[Stored items]

Lemma held_task_le m p b t :
  (∀ k o, reservations m !! k = Some o → 0 <= rs_Tokens o) →
  0 <= held_task_tokens m p b t <= held_tokens m p t.
Proof.
  intros Hp.
  assert (Hf : Forall (λ o, 0 <= rs_Tokens o) (all_reservations m)).
  { apply Forall_forall. intros o [k Hk]%all_reservations_elem. eauto. }
  split; [by apply tokens_of_nonneg|]. apply tokens_of_le; [done|]. intros o _.
  rewrite andb_true_iff. tauto.
Qed.

(** A sum over the reservations, by the key they are stored under. *)
Definition sum_of (f : string → Reservation → Z) (M : gmap string Reservation) : Z :=
  foldr (λ kr n, f kr.1 kr.2 + n) 0 (map_to_list M).

Lemma sum_of_mono f g M :
  (∀ k r, M !! k = Some r → f k r <= g k r) → sum_of f M <= sum_of g M.
Proof.
  intros Hfg. unfold sum_of.
  assert (Hl : ∀ kr, kr ∈ map_to_list M → f kr.1 kr.2 <= g kr.1 kr.2).
  { intros [k r] Hin. by apply Hfg, elem_of_map_to_list. }
  revert Hl. generalize (map_to_list M). induction l as [|kr l IH]; intros Hl; simpl; [lia|].
  assert (f kr.1 kr.2 <= g kr.1 kr.2) by (apply Hl; by left).
  assert (foldr (λ kr n, f kr.1 kr.2 + n) 0 l <= foldr (λ kr n, g kr.1 kr.2 + n) 0 l)
    by (apply IH; intros; apply Hl; by right). lia.
Qed.

Lemma sum_of_plus f g M : sum_of (λ k r, f k r + g k r) M = sum_of f M + sum_of g M.
Proof. unfold sum_of. induction (map_to_list M) as [|kr l IH]; simpl; lia. Qed.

[WORK INSTRUCTIONS]
Exactly reproduce all of the entries above.

[SOLUTION TO THIS PROBLEM]
Lemma held_task_le m p b t :
  (∀ k o, reservations m !! k = Some o → 0 <= rs_Tokens o) →
  0 <= held_task_tokens m p b t <= held_tokens m p t.
Proof.
  intros Hp.
  assert (Hf : Forall (λ o, 0 <= rs_Tokens o) (all_reservations m)).
  { apply Forall_forall. intros o [k Hk]%all_reservations_elem. eauto. }
  split; [by apply tokens_of_nonneg|]. apply tokens_of_le; [done|]. intros o _.
  rewrite andb_true_iff. tauto.
Qed.

(** A sum over the reservations, by the key they are stored under. *)
Definition sum_of (f : string → Reservation → Z) (M : gmap string Reservation) : Z :=
  foldr (λ kr n, f kr.1 kr.2 + n) 0 (map_to_list M).

Lemma sum_of_mono f g M :
  (∀ k r, M !! k = Some r → f k r <= g k r) → sum_of f M <= sum_of g M.
Proof.
  intros Hfg. unfold sum_of.
  assert (Hl : ∀ kr, kr ∈ map_to_list M → f kr.1 kr.2 <= g kr.1 kr.2).
  { intros [k r] Hin. by apply Hfg, elem_of_map_to_list. }
  revert Hl. generalize (map_to_list M). induction l as [|kr l IH]; intros Hl; simpl; [lia|].
  assert (f kr.1 kr.2 <= g kr.1 kr.2) by (apply Hl; by left).
  assert (foldr (λ kr n, f kr.1 kr.2 + n) 0 l <= foldr (λ kr n, g kr.1 kr.2 + n) 0 l)
    by (apply IH; intros; apply Hl; by right). lia.
Qed.

Lemma sum_of_plus f g M : sum_of (λ k r, f k r + g k r) M = sum_of f M + sum_of g M.
Proof. unfold sum_of. induction (map_to_list M) as [|kr l IH]; simpl; lia. Qed.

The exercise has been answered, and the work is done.